= WHAT YOU SHOULD DO =
Please take the lines from the one holding "right. by right." through the one holding "(Hne _ _ Hb)|]." in the data below and copy them exactly.

Collected data:
(** ** Objects *)

Lemma used_disjoint m s : forall a b k c j, sizes_ok m a s -> (b, k) ∈ used a s -> (c, j) ∈ used a s ->
  (b = c /\ k = j) \/ b + HDR * k <= c \/ c + HDR * j <= b.
Proof.
  induction s as [|[n u] s IH]; intros a b k c j Hs Hb Hc; simpl in *; [by apply elem_of_nil in Hb|].
  destruct Hs as (_ & Hn & Hs). destruct u; cbn [app] in *; [|by eapply IH].
  apply elem_of_cons in Hb, Hc. destruct Hb as [[= -> ->]|Hb], Hc as [[= -> ->]|Hc]; [auto| | |by eapply IH].
  - apply (used_range m) in Hc; [|done]. lia.
  - apply (used_range m) in Hb; [|done]. lia.
Qed.
Lemma used_nodup m s : forall a, sizes_ok m a s -> NoDup (used a s).*1.
Proof.
  induction s as [|[n u] s IH]; intros a Hs; simpl in *; [constructor|]. destruct Hs as (_ & Hn & Hs).
  destruct u; cbn [app fmap list_fmap fst]; [|by apply IH]. constructor; [|by apply IH].
  intros ([b k] & -> & Hb)%list_elem_of_fmap. apply (used_range m) in Hb; [|done]. cbn in *. unfold HDR in *. lia.
Qed.

Definition holds (h : heap) (bs : list (Z * Z)) (o : objects) : Prop :=
  forall p l, o !! p = Some l -> exists k, (p - HDR, k) ∈ bs /\ HDR + Z.of_nat (length l) <= HDR * k /\
    slice (length l) (hmem h) p = l.

Definition heap_inv (h : heap) (o : objects) : Prop := exists s, heap_ok h s /\ holds h (used hs s) o.

Lemma holds_keeps h h' bs bs' o : holds h bs o -> keeps h h' bs' ->
  (forall p l k, o !! p = Some l -> (p - HDR, k) ∈ bs -> (p - HDR, k) ∈ bs') -> holds h' bs' o.
Proof.
  intros Hh Hk Hsub p l Hp. destruct (Hh p l Hp) as (k & Hb & Hl & Hs). exists k. pose proof (Hsub p l k Hp Hb) as Hb'.
  split; [done|]. split; [done|]. rewrite <- Hs at 2. apply slice_ext. intros x Hx. apply (Hk _ _ _ Hb').
  unfold HDR in *. lia.
Qed.

Section objects.
Hypothesis hs_top : hs <= HEAP_MAX.

Lemma malloc_inv h o nbytes : heap_inv h o -> 0 <= nbytes <= REQUEST_MAX ->
  exists r h', malloc base has_pages nbytes h = Ret r h' /\
    (r = 0 -> heap_inv h' o /\ let b' := brk h + HDR * Z.max 4096 (units nbytes) in
       (TRAPFRAME <? b') || negb (has_pages b') = true) /\
    (r <> 0 -> o !! r = None /\ heap_inv h' (<[r := slice (Z.to_nat nbytes) (hmem h') r]> o)).
Proof.
  intros (s & Ho & Hh) Hn. destruct (malloc_run h s nbytes Ho hs_top Hn) as (r & h' & E & Hr). exists r, h'. split; [done|].
  destruct Hr as [(-> & Ho' & _ & Hk & Hb)|(a & s' & -> & Hi & Hb & Hu & Hk)].
  { split; [|done]. intros _. split; [|done]. exists s. split; [done|]. by eapply holds_keeps. }
  assert ((a, units nbytes) ∈ used hs s') as Ha by (rewrite Hu; by left).
  pose proof (used_range _ _ _ _ _ (hv_sizes _ _ Hi) Ha) as Hr. split; [unfold HDR in *; lia|]. intros _.
  assert (forall l, o !! (a + HDR) <> Some l) as Hfresh.
  { intros l Hl. destruct (Hh _ _ Hl) as (k & Hin & _). rewrite Z.add_simpl_r in Hin.
    pose proof (used_nodup _ _ _ (hv_sizes _ _ Hi)) as Hnd. rewrite Hu in Hnd. cbn in Hnd. apply NoDup_cons in Hnd as [Hnd _].
    apply Hnd, list_elem_of_fmap. by exists (a, k). }
  split; [apply eq_None_not_Some; intros [l Hl]; by apply (Hfresh l)|].
  exists s'. split; [by right|].
  assert (holds h' (used hs s') o) as Hold.
  { assert (holds h' (used hs s) o) as H0 by (by eapply holds_keeps). intros p l Hp. destruct (H0 p l Hp) as (k & Hin & Hl).
    exists k. split; [rewrite Hu; by right|done]. }
  intros p l Hp. destruct (decide (p = a + HDR)) as [-> |Hne]; [|rewrite lookup_insert_ne in Hp by done; by apply Hold].
  rewrite lookup_insert_eq in Hp. injection Hp as <-. exists (units nbytes). rewrite Z.add_simpl_r, length_slice. split; [done|].
  split; [|done]. unfold units, HDR in *. Z.div_mod_to_equations. lia.
Qed.

Lemma free_inv h o p l : heap_inv h o -> o !! p = Some l -> exists h', free p h = Ret tt h' /\ heap_inv h' (delete p o).
Proof.
  intros (s & Ho & Hh) Hp. destruct (Hh p l Hp) as (n & Hin & _).
  destruct Ho as [(_ & _ & ->)|Hi]; [by apply elem_of_nil in Hin|].
  pose proof (hv_sizes _ _ Hi) as Hs. pose proof (fun b k => used_disjoint _ _ _ _ _ b k Hs Hin) as Hd.
  apply used_split in Hin as (s1 & s2 & -> & Ep).
  destruct (free_run h s1 n s2 Hi) as (h' & s' & q & E & Hi' & _ & Hu & _ & Hq & Hout & _). rewrite <- Ep, Z.sub_add in E.
  exists h'. split; [done|]. exists s'. split; [by right|].
  assert (forall b k, (b, k) ∈ used hs s' -> (b, k) ∈ used hs (s1 ++ (n, true) :: s2)) as Hsub.
  { intros b k Hb. rewrite Hu in Hb. rewrite used_app. cbn [used app]. apply elem_of_app in Hb as [?|?]; apply elem_of_app; [by left|].
    right. by right. }
  assert (forall b k, (b, k) ∈ used hs s' -> b <> p - HDR) as Hne.
  { intros b k Hb ->. rewrite Hu in Hb. apply sizes_app in Hs as [Hs1 (_ & Hn & Hs2)].
    apply elem_of_app in Hb as [Hb|Hb]; apply (used_range (hmem h)) in Hb; try done; unfold HDR in *; lia. }
  eapply (holds_keeps h); [intros p' l' Hp'; apply Hh; by apply lookup_delete_Some in Hp' as [_ ?]| |].
  - eapply outside_keeps; [exact Hout|]. intros b k a Hb Ha. apply elem_of_cons in Ha as [-> |Ha%list_elem_of_singleton].
    + rewrite <- Ep. destruct (Hd b k (Hsub b k Hb)) as [[<- _]|Hd']; [by destruct (Hne _ _ Hb)|].
      pose proof (used_range _ _ _ _ _ Hs (Hsub b k Hb)). apply sizes_app in Hs as [_ (_ & Hn & _)]. unfold HDR in *. lia.
    + subst a. eapply (ring_apart h); [exact Hi|by apply Hsub|]. rewrite frees_app. apply elem_of_cons in Hq as [-> |Hq]; [by left|].
      right. apply elem_of_app. by left.
  - intros p' l' k Hp' Hb. apply lookup_delete_Some in Hp' as [Hpp _]. rewrite Hu. rewrite used_app in Hb. cbn [used app] in Hb.
    apply elem_of_app in Hb as [?|[[= E1 _]|?]%elem_of_cons]; apply elem_of_app; [by left| |by right]. exfalso. lia.
Qed.

Lemma write_inv h o p l (i : nat) v : heap_inv h o -> o !! p = Some l -> (i < length l)%nat ->
  heap_inv (set_hmem (fupd (hmem h) (p + Z.of_nat i) v) h) (<[p := <[i := v]> l]> o).
Proof.
  intros (s & Ho & Hh) Hp Hi. destruct (Hh p l Hp) as (n & Hin & Hl & Hsl). exists s.
  destruct Ho as [(_ & _ & ->)|Hv]; [by apply elem_of_nil in Hin|]. pose proof (hv_sizes _ _ Hv) as Hs.
  set (h' := set_hmem _ h). set (x := p + Z.of_nat i).
  assert (forall y, y <> x -> hmem h' y = hmem h y) as Hx by (intros y Hy; by apply fupd_ne).
  assert (forall a, a ∈ base :: heads hs s -> same_hdr (hmem h') (hmem h) a) as Hhd.
  { intros a Ha y Hy. apply Hx. intros ->. pose proof (used_range _ _ _ _ _ Hs Hin) as Hr.
    apply elem_of_cons in Ha as [-> |Ha]; [unfold HDR in *; lia|]. apply used_split in Hin as (s1 & s2 & -> & Ep).
    rewrite heads_app in Ha. apply sizes_app in Hs as [Hs1 (_ & Hn & Hs2)].
    apply elem_of_app in Ha as [Ha|[-> |Ha]%elem_of_cons].
    - apply (heads_range (hmem h)) in Ha; [|done]. unfold HDR in *. lia.
    - unfold HDR in *. lia.
    - apply (heads_range (hmem h)) in Ha; [|done]. unfold HDR in *. lia. }
  split.
  - right. destruct Hv as [A1 A2 A3 A4 A5 A6 A7]. split; try done.
    + apply (sizes_ext (hmem h)); [|done]. intros a Ha. apply same_hdr_size, Hhd. by right.
    + rewrite app_comm_cons in *. apply (path_ext (hmem h)); [|done]. intros a [-> |Ha]%elem_of_cons; apply Hhd; [by left|].
      right. by apply frees_heads.
    + rewrite <- A5. apply same_hdr_size, Hhd. by left.
  - intros q l' Hq. destruct (decide (q = p)) as [-> |Hne].
    + rewrite lookup_insert_eq in Hq. injection Hq as <-. exists n. rewrite length_insert. split; [done|]. split; [done|].
      rewrite <- Hsl at 2. apply list_eq. intros j. destruct (decide (j < length l)%nat) as [Hj|Hj].
      * rewrite slice_lookup by done. destruct (decide (j = i)) as [-> |Hji].
        { rewrite list_lookup_insert_eq by (by rewrite length_slice). f_equal. apply fupd_eq. }
        rewrite list_lookup_insert_ne, slice_lookup by done. f_equal. apply Hx. unfold x. lia.
      * rewrite !lookup_ge_None_2; [done| |]; rewrite ?length_insert, length_slice; lia.
    + rewrite lookup_insert_ne in Hq by done. destruct (Hh q l' Hq) as (k & Hk & Hlk & Hsk). exists k. split; [done|]. split; [done|].
      rewrite <- Hsk at 2. apply slice_ext. intros y Hy. apply Hx. intros ->.
      destruct (used_disjoint _ _ _ _ _ _ _ Hs Hin Hk) as [[E _]|Hd]; unfold x, HDR in *; lia.
Qed.
End objects.
End ring.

= RESPONSE AREA =
    right. by right. }
  assert (forall b k, (b, k) ∈ used hs s' -> b <> p - HDR) as Hne.
  { intros b k Hb ->. rewrite Hu in Hb. apply sizes_app in Hs as [Hs1 (_ & Hn & Hs2)].
    apply elem_of_app in Hb as [Hb|Hb]; apply (used_range (hmem h)) in Hb; try done; unfold HDR in *; lia. }
  eapply (holds_keeps h); [intros p' l' Hp'; apply Hh; by apply lookup_delete_Some in Hp' as [_ ?]| |].
  - eapply outside_keeps; [exact Hout|]. intros b k a Hb Ha. apply elem_of_cons in Ha as [-> |Ha%list_elem_of_singleton].
    + rewrite <- Ep. destruct (Hd b k (Hsub b k Hb)) as [[<- _]|Hd']; [by destruct (Hne _ _ Hb)|].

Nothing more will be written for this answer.